US brokers to pay for helping Ukrainian market manipulation
Chris Hamblin, Editor, London, 9 October 2019
A federal court judge in the US has passed final judgment against Lek Securities, a New York brokerage, and its CEO Sam Lek. The Securities and Exchange Commission had charged both parties with facilitating manipulative US trading by a Seychelles investment firm run out of the Ukraine over a three-year period.
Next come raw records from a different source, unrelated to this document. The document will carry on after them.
(* ===== verification/Replacement.v ===== *)
(** * Replacement policies

    One module per policy of [memory_subsystem/cache]: [CacheSetLRU] (with
    query-based selection), [CacheSetMRU], [CacheSetNMRU], [CacheSetNRU],
    [CacheSetPLRU], [CacheSetSRRIP], [CacheSetRandom] and [CacheSetRoundRobin].
    Each is an instance of [CacheSet.ReplacementPolicy] and of its laws, so that
    the theorems on sets and caches hold of every policy. *)

From Stdlib Require Import ZArith Lia.
From stdpp Require Import base tactics numbers list.
From S2P Require Import Prelude Utils CacheBase CacheBlock CacheSet.
Local Open Scope nat_scope.

(** ** Shared by the policies *)

(** The loop over the active ways that looks for a block without valid tag. *)
Definition find_invalid (s : CacheSetBase) : res (option nat) :=
  find_loop (fun i => b ← rd (m_cache_block_info_array s) i; Ok (negb (isValid b)))
    (seq 0 (m_num_active_ways s)).

(** Truncation of an index to [UInt8]. *)
Definition byte_of (i : nat) : nat := i `mod` 256.

(** [m_lru_bits[i] = i]. *)
Definition init_bits (associativity : nat) : list Z :=
  (fun i => u8 (Z.of_nat i)) <$> seq 0 associativity.

(** Age the ways younger than the accessed one, then make that one the youngest. *)
Definition age_step (accessed_index : nat) (bits : list Z) (i : nat) : res (list Z) :=
  x ← rd bits i;
  a ← rd bits accessed_index;
  if (x <? a)%Z then wr bits i (u8 (x + 1)) else Ok bits.
Definition make_youngest (associativity : nat) (bits : list Z) (accessed_index : nat)
  : res (list Z) :=
  bits ← fold_loop (age_step accessed_index) bits (seq 0 associativity);
  wr bits accessed_index 0%Z.

Lemma find_invalid_pure ty s :
  set_wf ty s -> find_invalid s = Ok (first_such (free_way s) (seq 0 (m_num_active_ways s))).
Proof.
  intros Hwf. apply find_loop_pure. intros i Hi%elem_of_seq. pose proof (set_wf_ways _ _ Hwf).
  destruct (array_lookup _ _ Hwf i ltac:(lia)) as (b & Hb & _). unfold rd, free_way.
  rewrite Hb, (proj2 (Nat.ltb_lt _ _)) by lia. done.
Qed.

(** [find_invalid] as a case analysis: the first free way, or none. *)
Lemma find_invalid_cases ty s :
  set_wf ty s ->
  (exists i, find_invalid s = Ok (Some i) /\ free_way s i = true /\ i < m_num_active_ways s /\
     first_such (free_way s) (seq 0 (m_num_active_ways s)) = Some i) \/
  (find_invalid s = Ok None /\ first_such (free_way s) (seq 0 (m_num_active_ways s)) = None).
Proof.
  intros Hwf. rewrite (find_invalid_pure _ _ Hwf).
  destruct (first_such _ _) as [i|] eqn:E; [left|right; done]. exists i.
  apply first_such_Some in E as H. destruct H as [Hi%elem_of_seq Hf]. split_and!; try done. lia.
Qed.

(** ** The recency order

    The abstract state of the policies that age counters: the ways from the most to
    the least recently used. The counter of a way is its position in that order. *)

Definition recency (bits : list Z) (order : list nat) : Prop :=
  order ≡ₚ seq 0 (length bits) /\
  forall pos way, order !! pos = Some way -> bits !! way = Some (Z.of_nat pos).

(** An access moves the way to the front. *)
Definition touch (way : nat) (order : list nat) : list nat :=
  way :: filter (fun v => v <> way) order.

Section recency.
Implicit Types (bits : list Z) (order : list nat).

Lemma recency_NoDup bits order : recency bits order -> NoDup order.
Proof. intros [-> _]. apply NoDup_seq. Qed.

Lemma recency_length bits order : recency bits order -> length order = length bits.
Proof. intros [H _]. by rewrite H, length_seq. Qed.

Lemma recency_elem bits order w : recency bits order -> w ∈ order <-> w < length bits.
Proof. intros [H _]. rewrite H, elem_of_seq. lia. Qed.

Lemma recency_lookup bits order w z :
  recency bits order -> bits !! w = Some z ->
  exists pos, z = Z.of_nat pos /\ order !! pos = Some w /\ pos < length bits.
Proof.
  intros Hr Hw. pose proof (lookup_lt_Some _ _ _ Hw) as Hlt.
  apply (recency_elem _ _ _ Hr) in Hlt. apply list_elem_of_lookup in Hlt as [pos Hp].
  exists pos. destruct Hr as [Hperm Hl]. rewrite (Hl _ _ Hp) in Hw. split_and!; [congruence|done|].
  rewrite <- (recency_length bits order) by (by split). by eapply lookup_lt_Some.
Qed.

Lemma init_bits_recency n : n <= 256 -> recency (init_bits n) (seq 0 n).
Proof.
  intros Hn. split; [unfold init_bits; by rewrite length_fmap, length_seq|].
  intros pos way H. apply lookup_seq in H as [-> Hp]. unfold init_bits.
  rewrite list_lookup_fmap, lookup_seq_lt by done. cbn. f_equal. apply wrap_small. split; lia.
Qed.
The SEC’s complaint, filed in March 2017, said that Avalon illegally profited from layering (which involved placing and cancelling orders to trick others into buying or selling stocks at artificial prices) and cross-market manipulation, which involved buying or selling stocks to artificially effect option prices. The SEC alleged that Lek Securities and Sam Lek made the schemes possible by giving Avalon access to the US markets, relaxing the brokerage firm’s layering controls after Avalon complained, allowing Avalon to conduct the trading activity, and improving Lek Securities’ IT to help it trade.
Lek Securities will pay a $1 million penalty, plus $525,892 in disgorgement and prejudgment interest, and Sam Lek will pay a $420,000 penalty. Lek Securities has agreed to a three-year injunction that largely prohibits it from providing intra-day trading to foreign customers. It will also hire an independent compliance monitor for that period.